US 11,748,571 B1
	Text segmentation with two-level transformer and auxiliary coherence modeling
Goran Glavas, Mannheim (DE); and Swapna Somasundaran, Plainsboro, NJ (US)
Assigned to Educational Testing Service, Princeton, NJ (US)
Filed by Educational Testing Service, Princeton, NJ (US)
Filed on May 20, 2020, as Appl. No. 16/878,708.
Claims priority of provisional application 62/850,610, filed on May 21, 2019.
Int. Cl. G06F 40/289 (2020.01); G06F 40/30 (2020.01); G06N 3/096 (2023.01); G06N 20/00 (2019.01); G06F 40/284 (2020.01); G06F 40/253 (2020.01); G06N 3/08 (2023.01)
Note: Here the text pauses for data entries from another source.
(** ** calculate_greeks

    Every call of [binomial_tree] made by [calculate_greeks] is recorded, in
    order, in a log that is threaded through the computation; an exception
    stops the computation and keeps the log of the calls made so far. *)

Record pricer_call : Type := PricerCall {
  arg_S : R;
  arg_K : R;
  arg_T : R;
  arg_r : R;
  arg_sigma : R;
  arg_n : Z;
  arg_option_type : string
}.

Definition traced (A : Type) : Type :=
  list pricer_call -> result A * list pricer_call.

Definition tret {A : Type} (a : A) : traced A := fun log => (Ok a, log).

Definition tbind {A B : Type} (m : traced A) (k : A -> traced B) : traced B :=
  fun log =>
    match m log with
    | (Ok a, log') => k a log'
    | (Raise e, log') => (Raise e, log')
    end.

(** A step that calls no pricer. *)
Definition pure_step {A : Type} (m : result A) : traced A := fun log => (m, log).

(** [binomial_tree(S, K, T, r, sigma, n, option_type)] as called from
    [calculate_greeks]. *)
Definition call_binomial_tree (S K T r sigma : R) (n : Z) (option_type : string)
  : traced R :=
  fun log => (binomial_tree S K T r sigma n option_type,
              log ++ [PricerCall S K T r sigma n option_type]).

Notation "x <~~ m ;; k" := (tbind m (fun x => k))
  (at level 100, m at next level, right associativity).

Definition calculate_greeks_traced (S K T r sigma : R) (n : Z)
  (option_type : string) : traced (R * R * R * R * R) :=
  let epsilon := 0.01 in
  (* Delta *)
  let S_up := S * 1.01 in
  let S_down := S * 0.99 in
  V_up <~~ call_binomial_tree S_up K T r sigma n option_type ;;
  V_down <~~ call_binomial_tree S_down K T r sigma n option_type ;;
  delta <~~ pure_step (py_div (V_up - V_down) (S_up - S_down)) ;;
  (* Gamma *)
  V_up_up <~~ call_binomial_tree (S_up * 1.01) K T r sigma n option_type ;;
  delta_up <~~ pure_step (py_div (V_up_up - V_up) (S_up * 1.01 - S_up)) ;;
  V_down_down <~~ call_binomial_tree (S_down * 0.99) K T r sigma n option_type ;;
  delta_down <~~ pure_step (py_div (V_down - V_down_down) (S_down - S_down * 0.99)) ;;
  gamma <~~ pure_step (py_div (delta_up - delta_down) (S_up - S_down)) ;;
  (* Vega *)
  V_vol_up <~~ call_binomial_tree S K T r (sigma + epsilon) n option_type ;;
  V_vol_down <~~ call_binomial_tree S K T r (sigma - epsilon) n option_type ;;
  vega0 <~~ pure_step (py_div (V_vol_up - V_vol_down) (2 * epsilon)) ;;
  vega <~~ pure_step (py_div vega0 100) ;;
  (* Theta *)
  dt <~~ pure_step (py_div 1 365) ;;
  V_current <~~ call_binomial_tree S K T r sigma n option_type ;;
  V_T_down <~~ call_binomial_tree S K (T - dt) r sigma n option_type ;;
  theta0 <~~ pure_step (py_div (V_T_down - V_current) dt) ;;
  theta <~~ pure_step (py_div theta0 365) ;;
  (* Rho *)
  V_r_up <~~ call_binomial_tree S K T (r + epsilon) sigma n option_type ;;
  V_r_down <~~ call_binomial_tree S K T (r - epsilon) sigma n option_type ;;
  rho0 <~~ pure_step (py_div (V_r_up - V_r_down) (2 * epsilon)) ;;
  rho <~~ pure_step (py_div rho0 100) ;;
  tret (delta, gamma, vega, theta, rho).

(** The value [calculate_greeks] returns, or the exception it raises. *)
Definition calculate_greeks (S K T r sigma : R) (n : Z) (option_type : string)
  : result (R * R * R * R * R) :=
  fst (calculate_greeks_traced S K T r sigma n option_type []).

(** The pricer calls one run of [calculate_greeks] makes, in order. *)
Definition pricer_calls (S K T r sigma : R) (n : Z) (option_type : string)
  : list pricer_call :=
  snd (calculate_greeks_traced S K T r sigma n option_type []).

#[global] Instance R_eq_dec : EqDecision R := Req_dec_T.

#[global] Instance pricer_call_eq_dec : EqDecision pricer_call.
Proof.
  intros [S1 K1 T1 r1 s1 n1 o1] [S2 K2 T2 r2 s2 n2 o2].
  destruct (Req_dec_T S1 S2) as [-> | N]; [| right; congruence].
  destruct (Req_dec_T K1 K2) as [-> | N]; [| right; congruence].
  destruct (Req_dec_T T1 T2) as [-> | N]; [| right; congruence].
  destruct (Req_dec_T r1 r2) as [-> | N]; [| right; congruence].
  destruct (Req_dec_T s1 s2) as [-> | N]; [| right; congruence].
  destruct (Z.eq_dec n1 n2) as [-> | N]; [| right; congruence].
  destruct (string_dec o1 o2) as [-> | N]; [| right; congruence].
  left; reflexivity.
Defined.

(** The calls of a log whose arguments differ from the unperturbed ones:
    the calls beyond the base price. *)
Definition perturbed_calls (base : pricer_call) (log : list pricer_call)
  : list pricer_call :=
  filter (fun c => c <> base) log.

Definition delta_of (g : R * R * R * R * R) : R :=
  let '(delta, _, _, _, _) := g in delta.

Definition theta_of (g : R * R * R * R * R) : R :=
  let '(_, _, _, theta, _) := g in theta.

(** The ten argument tuples [calculate_greeks] passes to [binomial_tree], in
    program order: two for delta, two more for gamma, two for vega, the
    unperturbed one and one more for theta, two for rho. *)
Definition greeks_calls (S K T r sigma : R) (n : Z) (option_type : string)
  : list pricer_call :=
  [ PricerCall (S * 1.01) K T r sigma n option_type;
    PricerCall (S * 0.99) K T r sigma n option_type;
    PricerCall (S * 1.01 * 1.01) K T r sigma n option_type;
    PricerCall (S * 0.99 * 0.99) K T r sigma n option_type;
    PricerCall S K T r (sigma + 0.01) n option_type;
    PricerCall S K T r (sigma - 0.01) n option_type;
    PricerCall S K T r sigma n option_type;
    PricerCall S K (T - 1 / 365) r sigma n option_type;
    PricerCall S K T (r + 0.01) sigma n option_type;
    PricerCall S K T (r - 0.01) sigma n option_type ].

(** The five quotients of [calculate_greeks] as a function of the spot and
    of the ten prices, in the order of [greeks_calls]. *)
Definition greeks_quotients (S : R)
  (V_up V_down V_up_up V_down_down V_vol_up V_vol_down
   V_current V_T_down V_r_up V_r_down : R) : R * R * R * R * R :=
  ((V_up - V_down) / (S * 1.01 - S * 0.99),
   ((V_up_up - V_up) / (S * 1.01 * 1.01 - S * 1.01)
    - (V_down - V_down_down) / (S * 0.99 - S * 0.99 * 0.99))
   / (S * 1.01 - S * 0.99),
   (V_vol_up - V_vol_down) / (2 * 0.01) / 100,
   (V_T_down - V_current) / (1 / 365) / 365,
   (V_r_up - V_r_down) / (2 * 0.01) / 100).

(** Two traced computations that return the same result whatever their
    logs. *)
Definition same_result {A : Type} (m m' : traced A) : Prop :=
  forall log log' : list pricer_call, fst (m log) = fst (m' log').

(** ** The states of the working list during the backward pass

    The two nested loops visit the nodes (i, j) in the order of
    [schedule]; [held_values] is the working list after the first [steps]
    node updates. *)

Definition schedule (n : Z) : list (nat * nat) :=
  flat_map (fun i : nat => map (fun j : nat => (i, j)) (range (Z.of_nat i + 1)))
           (range_down n).

Definition held_values (S K T r sigma : R) (n : Z) (option_type : string)
  (steps : nat) : result (list R) :=
  let dt := step_dt T n in
  let u := up_factor T sigma n in
  let d := down_factor T sigma n in
  let p := up_prob T r sigma n in
  for_each (fun vals ij => node_update S K r dt u d p option_type ij.1 vals ij.2)
           (take steps (schedule n))
           (terminal_values S K u d n option_type).
Lemma priority_omitted_iff_default_witness :
  priority_field (Int 5)
    (message_event (getRandomId [Byte.x2a]) 1000 "alerts" "triggered" (Int 5))
  /\ priority_field (Int 3)
       (query_line (mkItem "Zk3q0Lm9TtA1" 100 43300 "alerts" (Int 3) "disk full")).
Proof.
  split; apply priority_omitted_iff_default.
  - eapply (live_event _ _ 1000 [Byte.x2a] "alerts" "triggered"
              (mkWorld None {[ "alerts" := {[ 7%nat ]} ]} []) _ _ 7%nat
              (StringifyLn (message_event (getRandomId [Byte.x2a]) 1000 "alerts"
                              "triggered" (Int 5)))).
    + reflexivity.
    + apply list_elem_of_In. left. reflexivity.
    + reflexivity.
  - eapply (replay_line _ _ 1000 []
              (mkRequest (Some (mkUrl (Some ["alerts"]) (Some "json") None)) "GET" Undefined "")
              _ "alerts" [] (loaded (Some [mkItem "Zk3q0Lm9TtA1" 100 43300 "alerts" (Int 3) "disk full"]))
              _ _ _ _ 0%nat).
    all: reflexivity.
Defined.
(** * Price optimisation core: demand estimation and golden-section search

    A shallow embedding of [golden_section.py]: the golden-section optimiser
    ([golden_section_search]), the demand and profit functions
    ([talep_fonksiyonu], [kar_fonksiyonu]), the demand estimator
    ([estimate_demand_parameters]) and the orchestrator ([run_optimization]).

    The program computes on Python floats.  Every definition below is
    written once, over an interface [Scalar] of the arithmetic the program
    uses, and is read at two instances:

    - [float], the kernel's IEEE 754 binary64 numbers: the operations round
      exactly as Python's do, so a concrete run of the program is obtained by
      evaluation;
    - [R], the real numbers: the same program under exact arithmetic, for the
      properties that are statements of algebra. *)

From Stdlib Require Import ZArith List Bool Lia.
From Stdlib Require Import Floats Uint63.
From Stdlib Require Import Reals Lra.
From Stdlib Require String Ascii DecimalString.
Import ListNotations.

Set Implicit Arguments.

(* ================================================================== *)
(** * The arithmetic interface *)
(* ================================================================== *)

(** The operations of a Python float that the program uses.  [s_ltb x y] is
    [x < y]; [s_trunc] is [int(x)], which raises on NaN and on the
    infinities ([None]); [s_of_Z] is the conversion of a Python int. *)
Class Scalar (T : Type) : Type := {
  s_add : T -> T -> T;
  s_sub : T -> T -> T;
  s_mul : T -> T -> T;
  s_div : T -> T -> T;
  s_opp : T -> T;
  s_abs : T -> T;
  s_sqrt : T -> T;
  s_ltb : T -> T -> bool;
  s_isnan : T -> bool;
  s_of_Z : Z -> T;
  s_trunc : T -> option Z
}.

Declare Scope scalar_scope.
Delimit Scope scalar_scope with sc.
Infix "+" := s_add : scalar_scope.
Infix "-" := s_sub : scalar_scope.
Infix "*" := s_mul : scalar_scope.
Infix "/" := s_div : scalar_scope.
Notation "- x" := (s_opp x) : scalar_scope.
Notation "x <? y" := (s_ltb x y) : scalar_scope.
Notation "x >? y" := (s_ltb y x) : scalar_scope.
Notation "# z" := (s_of_Z z%Z) (at level 1, format "# z") : scalar_scope.

(** A decimal literal [n/d] of the source: the correctly rounded quotient of
    two exactly represented integers is the double nearest to the decimal,
    which is what Python's parser produces for [0.05], [0.1], [0.7], [1e-3]. *)
Definition s_lit {T} `{Scalar T} (n d : Z) : T := (#n / #d)%sc.

(** ** IEEE 754 binary64 *)

Module F64.

Definition of_Z (z : Z) : float :=
  match z with
  | Z0 => PrimFloat.zero
  | Zpos _ => PrimFloat.of_uint63 (Uint63.of_Z z)
  | Zneg p => PrimFloat.opp (PrimFloat.of_uint63 (Uint63.of_Z (Zpos p)))
  end.

(** [int(x)]: truncation towards zero, an error on NaN and infinities. *)
Definition trunc (x : float) : option Z :=
  match Prim2SF x with
  | S754_zero _ => Some 0%Z
  | S754_finite s m e =>
      let v := match e with
               | Zneg k => Z.shiftr (Zpos m) (Zpos k)
               | _ => Z.shiftl (Zpos m) e
               end in
      Some (if s then Z.opp v else v)
  | S754_infinity _ | S754_nan => None
  end.

#[global] Instance scalar : Scalar float := {|
  s_add := PrimFloat.add;
  s_sub := PrimFloat.sub;
  s_mul := PrimFloat.mul;
  s_div := PrimFloat.div;
  s_opp := PrimFloat.opp;
  s_abs := PrimFloat.abs;
  s_sqrt := PrimFloat.sqrt;
  s_ltb := PrimFloat.ltb;
  s_isnan := PrimFloat.is_nan;
  s_of_Z := of_Z;
  s_trunc := trunc
|}.

(** [x <= y] on doubles, used to state bounds on computed results. *)
Definition le (x y : float) : Prop := PrimFloat.leb x y = true.

End F64.

(** ** Exact real arithmetic *)

Module Exact.

Definition ltb (x y : R) : bool := if Rlt_dec x y then true else false.

Definition trunc (x : R) : option Z :=
  Some (if Rle_dec 0 x then Int_part x else Z.opp (Int_part (- x))).

#[global] Instance scalar : Scalar R := {|
  s_add := Rplus;
  s_sub := Rminus;
  s_mul := Rmult;
  s_div := Rdiv;
  s_opp := Ropp;
  s_abs := Rabs;
  s_sqrt := sqrt;
  s_ltb := ltb;
  s_isnan := fun _ => false;
  s_of_Z := IZR;
  s_trunc := trunc
|}.

End Exact.

(* ================================================================== *)
(** * Golden-section search *)
(* ================================================================== *)

Section GoldenSection.

Context {T : Type} `{Scalar T}.
Local Open Scope scalar_scope.

(** [phi = (np.sqrt(5) - 1) / 2] *)
Definition phi : T := (s_sqrt #5 - #1) / #2.

(** The default [tol=1e-3]. *)
Definition default_tol : T := s_lit 1 1000.

(** The local variables of [golden_section_search] that the loop updates. *)
Record SearchState : Type := MkSearch {
  gs_a : T;
  gs_b : T;
  gs_x1 : T;
  gs_x2 : T;
  gs_f1 : T;
  gs_f2 : T;
  gs_iteration : Z
}.

(** The state on entry to the [while]: the two interior points and the
    values of [func] there. *)
Definition initial_state (func : T -> T) (a b : T) : SearchState :=
  let x1 := b - phi * (b - a) in
  let x2 := a + phi * (b - a) in
  MkSearch a b x1 x2 (func x1) (func x2) 0.

(** [abs(b - a) > tol and iteration < 100] *)
Definition loop_guard (tol : T) (st : SearchState) : bool :=
  (s_abs (gs_b st - gs_a st) >? tol) && (gs_iteration st <? 100)%Z.

(** One pass through the body of the [while]. *)
Definition loop_body (func : T -> T) (st : SearchState) : SearchState :=
  let iteration := (gs_iteration st + 1)%Z in
  if gs_f1 st >? gs_f2 st then
    let b := gs_x2 st in
    let x2 := gs_x1 st in
    let f2 := gs_f1 st in
    let x1 := b - phi * (b - gs_a st) in
    MkSearch (gs_a st) b x1 x2 (func x1) f2 iteration
  else
    let a := gs_x1 st in
    let x1 := gs_x2 st in
    let f1 := gs_f2 st in
    let x2 := a + phi * (gs_b st - a) in
    MkSearch a (gs_b st) x1 x2 f1 (func x2) iteration.

(** The [while] loop; [None] when [fuel] passes do not reach a state that
    fails the guard. *)
Fixpoint while_loop (fuel : nat) (func : T -> T) (tol : T)
    (st : SearchState) : option SearchState :=
  if loop_guard tol st then
    match fuel with
    | O => None
    | S fuel' => while_loop fuel' func tol (loop_body func st)
    end
  else Some st.

(** [(optimal_x, maximum_value, iteration)] from the state after the loop. *)
Definition search_result (func : T -> T) (st : SearchState) : T * T * Z :=
  let optimal_x := (gs_a st + gs_b st) / #2 in
  (optimal_x, func optimal_x, gs_iteration st).

Definition golden_section_search_fuel (fuel : nat) (func : T -> T)
    (a b tol : T) : option (T * T * Z) :=
  option_map (search_result func)
    (while_loop fuel func tol (initial_state func a b)).

(** The guard stops the loop after at most 100 passes, so 100 passes of
    fuel never run out ([while_loop_enough]) and more fuel changes nothing
    ([golden_section_search_fuel_irrelevant]). *)
Definition golden_section_search
  : (T -> T) -> T -> T -> T -> option (T * T * Z) :=
  golden_section_search_fuel 100.

(** The state at the start of pass [n + 1] of the loop, when the loop gets
    that far: [n] passes, the guard holding before each. *)
Fixpoint state_after (n : nat) (func : T -> T) (tol : T)
    (st : SearchState) : option SearchState :=
  match n with
  | O => Some st
  | S n' =>
      if loop_guard tol st then state_after n' func tol (loop_body func st)
      else None
  end.

(** [st] is the state at the start of some pass of the loop run on
    [func], [[a, b]] and [tol]. *)
Definition at_iteration_start (func : T -> T) (a b tol : T)
    (st : SearchState) : Prop :=
  exists n, state_after n func tol (initial_state func a b) = Some st
            /\ loop_guard tol st = true.

(** The cached values are the values of [func] at the interior points. *)
Definition cache_correct (func : T -> T) (st : SearchState) : Prop :=
  gs_f1 st = func (gs_x1 st) /\ gs_f2 st = func (gs_x2 st).

End GoldenSection.

Arguments SearchState T : clear implicits.
Arguments phi : simpl never.

(* ================================================================== *)
(** * Demand, profit and the price bracket *)
(* ================================================================== *)

Section Demand.

Context {T : Type} `{Scalar T}.
Local Open Scope scalar_scope.

(** Python's [max] and [min] over a non-empty sequence: the first element
    is kept until a strictly larger (smaller) one is met. *)
Definition py_max (x : T) (xs : list T) : T :=
  fold_left (fun m v => if v >? m then v else m) xs x.

Definition py_min (x : T) (xs : list T) : T :=
  fold_left (fun m v => if v <? m then v else m) xs x.

Definition get_price_range (prices : list T) : T * T :=
  match prices with
  | p :: ps => (py_min p ps, py_max p ps)
  | [] => (#0, #1000)
  end.

(** [max(0, a_d - b_d * f)] *)
Definition talep_fonksiyonu (f a_d b_d : T) : T :=
  py_max #0 [a_d - b_d * f].

(** [(f - C) * talep_fonksiyonu(f, a_d, b_d)] *)
Definition kar_fonksiyonu (f C a_d b_d : T) : T :=
  (f - C) * talep_fonksiyonu f a_d b_d.

End Demand.

(* ================================================================== *)
(** * The demand estimator *)
(* ================================================================== *)

Section Estimator.

Context {T : Type} `{Scalar T}.
Local Open Scope scalar_scope.

(** A fitted [LinearRegression] on one feature: [coef_[0]] and
    [intercept_]. *)
Record LinearModel : Type := MkModel {
  coef_ : T;
  intercept_ : T
}.

(** The two scikit-learn entry points the estimator calls.  They are not
    part of this repository, so the estimator takes them as a parameter:
    [LinearRegression_fit fit_intercept X y] is
    [LinearRegression(fit_intercept=...).fit(X, y)] and [r2_score] is
    [sklearn.metrics.r2_score]; [None] stands for a raised exception. *)
Record Sklearn : Type := MkSklearn {
  LinearRegression_fit : bool -> list T -> list T -> option LinearModel;
  r2_score : list T -> list T -> option T
}.
Lemma setup_again
    (home : string) (create_mode : Z) (ssh_key_path : option string) (f : fs) :
  configured home ssh_key_path f ->
  exists f', setup_ssh_key home create_mode ssh_key_path f = (f', true)
             /\ forall q, f' q = f q.
Proof.
  intros (Hdir & Hkey & config & cmode & Hconf & Hfound).
  assert (E1 : mkdir_exist_ok home (ssh_dir home) f = (f, Done tt)).
  { unfold mkdir_exist_ok. now rewrite Hdir. }
  assert (Econf : forall g,
             g (config_path home) = File config cmode ->
             exists_ (config_path home) g = (g, Done true)
             /\ read_text (config_path home) g
                = (g, Done (universal_newlines config))).
  { intros g Hg. unfold exists_, read_text. now rewrite Hg. }
  unfold setup_ssh_key, setup_ssh_key_body, io_bind.
  rewrite E1. cbv beta iota.
  destruct ssh_key_path as [path |]; cbn [given_path].
  - destruct (is_empty path) eqn:Hempty; cbn [negb]; cbv beta iota.
    + unfold io_ret at 1. cbv beta iota. cbn [negb].
      destruct (Econf f Hconf) as [-> ->]. cbv beta iota.
      rewrite Hfound. cbn [negb]. unfold io_ret.
      exists f. auto.
    + destruct (Hkey path eq_refl Hempty) as (content & mode & Hp & Hd).
      assert (E2 : exists_ path f = (f, Done true)).
      { unfold exists_. now rewrite Hp. }
      assert (E3 : read_text path f = (f, Done (universal_newlines content))).
      { unfold read_text. now rewrite Hp. }
      assert (E4 : write_text create_mode (key_dest home)
                     (universal_newlines content) f
                   = (put f (key_dest home)
                        (File (universal_newlines content) 384), Done tt)).
      { unfold write_text. now rewrite Hd. }
      assert (E5 : chmod (key_dest home) 384
                     (put f (key_dest home)
                        (File (universal_newlines content) 384))
                   = (put (put f (key_dest home)
                             (File (universal_newlines content) 384))
                          (key_dest home)
                          (File (universal_newlines content) 384), Done tt)).
      { unfold chmod. now rewrite put_same. }
      rewrite E2. cbv beta iota. rewrite E3. cbv beta iota.
      rewrite E4. cbv beta iota. rewrite E5. cbv beta iota.
      unfold io_ret at 1. cbv beta iota. cbn [negb].
      match goal with
      | |- context [exists_ (config_path home) ?g] =>
          destruct (Econf g) as [-> ->];
          [now rewrite !(put_diff _ _ _ _ (config_not_dest home)) |]
      end.
      cbv beta iota. rewrite Hfound. cbn [negb]. unfold io_ret.
      eexists. split; [reflexivity |].
      intros q. unfold put.
      destruct (String.eqb_spec q (key_dest home)) as [-> |]; auto.
  - unfold io_ret at 1. cbv beta iota. cbn [negb].
    destruct (Econf f Hconf) as [-> ->]. cbv beta iota.
    rewrite Hfound. cbn [negb]. unfold io_ret.
    exists f. auto.
Qed.

(** X15. Setting up again changes nothing: on a file system where the
    set-up is in place, a set-up that returns [True] has left every path
    as it was; in particular the host block is not added a second time. *)
Theorem setup_again_changes_nothing
    (home : string) (create_mode : Z) (ssh_key_path : option string)
    (f f' : fs) :
  configured home ssh_key_path f ->
  setup_ssh_key home create_mode ssh_key_path f = (f', true) ->
  forall q, f' q = f q.
Proof.
  intros Hc Hrun.
  destruct (setup_again home create_mode ssh_key_path f Hc)
    as (g & Hg & Hsame).
  rewrite Hg in Hrun. injection Hrun as <-. exact Hsame.
Qed.

Lemma io_bind_inv {A B} (c : IO A) (k : A -> IO B) (f f' : fs) (b : B) :
  io_bind c k f = (f', Done b) ->
  exists f1 a, c f = (f1, Done a) /\ k a f1 = (f', Done b).
Proof.
  unfold io_bind. destruct (c f) as [f1 [a | e]]; [| discriminate].
  intros H. exists f1, a. auto.
Qed.

Lemma mkdir_inv (parent path : string) (f f' : fs) (u : unit) :
  mkdir_exist_ok parent path f = (f', Done u) ->
  f' path = Dir /\ forall q, q <> path -> f' q = f q.
Proof.
  unfold mkdir_exist_ok.
  destruct (f path) eqn:E.
  - destruct (f parent); try discriminate. intros [= <- _].
    split; [apply put_same |]. intros q Hq. apply put_diff.
    now apply String.eqb_neq.
  - intros [= <- _]. auto.
  - discriminate.
Qed.

Lemma exists_inv (path : string) (f f' : fs) (b : bool) :
  exists_ path f = (f', Done b) ->
  f' = f /\ (b = false <-> f path = Absent).
Proof.
  unfold exists_. intros [= <- <-]. split; [reflexivity |].
  destruct (f path); split; congruence.
Qed.

Lemma read_text_inv (path : string) (f f' : fs) (text : string) :
  read_text path f = (f', Done text) ->
  f' = f /\ exists content mode,
              f path = File content mode
              /\ text = universal_newlines content.
Proof.
  unfold read_text. destruct (f path) as [| | content mode];
    try discriminate.
  intros [= <- <-]. split; [reflexivity |]. now exists content, mode.
Qed.

Lemma write_text_inv (create_mode : Z) (path content : string)
    (f f' : fs) (u : unit) :
  write_text create_mode path content f = (f', Done u) ->
  exists mode,
    f' = put f path (File content mode)
    /\ ((exists old, f path = File old mode)
        \/ (f path = Absent /\ mode = create_mode)).
Proof.
  unfold write_text. destruct (f path) as [| | old mode] eqn:E;
    try discriminate.
  - intros [= <- _]. exists create_mode. auto.
  - intros [= <- _]. exists mode. split; [reflexivity |]. left. now exists old.
Qed.

Lemma append_text_inv (create_mode : Z) (path content : string)
    (f f' : fs) (u : unit) :
  append_text create_mode path content f = (f', Done u) ->
  (exists old mode,
     f path = File old mode /\ f' = put f path (File (old ++ content) mode))
  \/ (f path = Absent /\ f' = put f path (File content create_mode)).
Proof.
  unfold append_text. destruct (f path) as [| | old mode] eqn:E;
    try discriminate.
  - intros [= <- _]. auto.
  - intros [= <- _]. left. now exists old, mode.
Qed.

Lemma chmod_file (path content : string) (mode0 mode : Z) (f : fs) :
  f path = File content mode0 ->
  chmod path mode f = (put f path (File content mode), Done tt).
Proof. unfold chmod. now intros ->. Qed.

Lemma io_ret_inv {A} (a b : A) (f f' : fs) :
  io_ret a f = (f', Done b) -> f' = f /\ a = b.
Proof. unfold io_ret. intros [= <- <-]. auto. Qed.

(** What a successful set-up has done, step by step. *)
Lemma setup_success_inv
    (home : string) (create_mode : Z) (ssh_key_path : option string)
    (f f' : fs) :
  setup_ssh_key home create_mode ssh_key_path f = (f', true) ->
  exists f0 fa,
    (f0 (ssh_dir home) = Dir /\ forall q, q <> ssh_dir home -> f0 q = f q)
    /\ ((given_path ssh_key_path = false /\ fa = f0)
        \/ (exists path content mode mode',
              ssh_key_path = Some path /\ is_empty path = false
              /\ f0 path = File content mode
              /\ fa = put (put f0 (key_dest home)
                             (File (universal_newlines content) mode'))
                          (key_dest home)
                          (File (universal_newlines content) 384)))
    /\ ((exists config mode,
           fa (config_path home) = File config mode
           /\ ((f' = fa
                /\ contains "aur.archlinux.org" (universal_newlines config)
                   = true)
               \/ f' = put fa (config_path home)
                         (File (config ++ aur_config) mode)))
        \/ (fa (config_path home) = Absent
            /\ f' = put (put fa (config_path home)
                           (File aur_config create_mode))
                        (config_path home) (File aur_config 384))).
Proof.
  unfold setup_ssh_key.
  destruct (setup_ssh_key_body home create_mode ssh_key_path f)
    as [g [b | e]] eqn:E; [| discriminate].
  intros [= -> ->]. unfold setup_ssh_key_body in E.
  apply io_bind_inv in E as (f0 & u & Emk & E).
  apply mkdir_inv in Emk as [HD Hrest].
  apply io_bind_inv in E as (fa & copied & Ecopy & E).
  destruct copied; cbn [negb] in E;
    [| apply io_ret_inv in E as [_ E]; discriminate E].
  apply io_bind_inv in E as (fb & found & Eex & E).
  apply exists_inv in Eex as [-> Hfound].
  apply io_bind_inv in E as (fc & u' & Econf & E).
  apply io_ret_inv in E as [-> _].
  exists f0, fa. split; [auto |]. split.
  - destruct (given_path ssh_key_path) eqn:Hg.
    + right. destruct ssh_key_path as [path |]; [| discriminate Hg].
      cbn [given_path] in Hg. apply negb_true_iff in Hg.
      apply io_bind_inv in Ecopy as (g1 & found' & Eex & Ecopy).
      apply exists_inv in Eex as [-> _].
      destruct found';
        [| apply io_ret_inv in Ecopy as [_ Hc]; discriminate Hc].
      apply io_bind_inv in Ecopy as (g2 & text & Eread & Ecopy).
      apply read_text_inv in Eread as [-> (content & mode & Hp & ->)].
      apply io_bind_inv in Ecopy as (g3 & u1 & Ewrite & Ecopy).
      apply write_text_inv in Ewrite as (mode' & -> & _).
      apply io_bind_inv in Ecopy as (g4 & u2 & Echmod & Ecopy).
      rewrite (chmod_file _ (universal_newlines content) mode')
        in Echmod by apply put_same.
      injection Echmod as <- _.
      apply io_ret_inv in Ecopy as [-> _].
      exists path, content, mode, mode'. auto.
    + left. apply io_ret_inv in Ecopy as [-> _]. auto.
  - destruct found.
    + left.
      apply io_bind_inv in Econf as (g1 & text & Eread & Econf).
      apply read_text_inv in Eread as [-> (config & mode & Hc & ->)].
      exists config, mode. split; [exact Hc |].
      destruct (contains "aur.archlinux.org" (universal_newlines config))
        eqn:Hin; cbn [negb] in Econf.
      * left. apply io_ret_inv in Econf as [-> _]. auto.
      * right. apply append_text_inv in Econf
          as [(old & mode0 & Hold & ->) | [Habs _]]; [| congruence].
        rewrite Hc in Hold. now injection Hold as <- <-.
    + right.
      assert (Habs : fa (config_path home) = Absent) by now apply Hfound.
      split; [exact Habs |].
      apply io_bind_inv in Econf as (g1 & u1 & Ewrite & Econf).
      apply write_text_inv in Ewrite
        as (mode & -> & [(old & Hold) | [_ ->]]); [congruence |].
      rewrite (chmod_file _ aur_config create_mode) in Econf
        by apply put_same.
      now injection Econf as <-.
Qed.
CPC G06F 40/30 (2020.01) [G06F 40/253 (2020.01); G06F 40/284 (2020.01); G06N 3/08 (2013.01); G06N 20/00 (2019.01)]

20 Claims

1. A computer-implemented method comprising:

receiving data encapsulating a document of text;

segmenting the text into a plurality of semantically coherent units using a coherence-aware text segmentation (CATS) machine learning model, the CATS machine learning model being a multi-task learning model that alternatively minimizes a sentence-level segmentation objective and a coherence objective and which differentiates correct sequences of sentences in the document from corrupt sequences of sentences in the document, the CATS model being generated by cross-lingual zero-shot transfer in which a supervised alignment model is used to project target-language vectors from an independently trained embedding space of a target language to a monolingual embedding space of a source language; and

providing data characterizing the segmenting.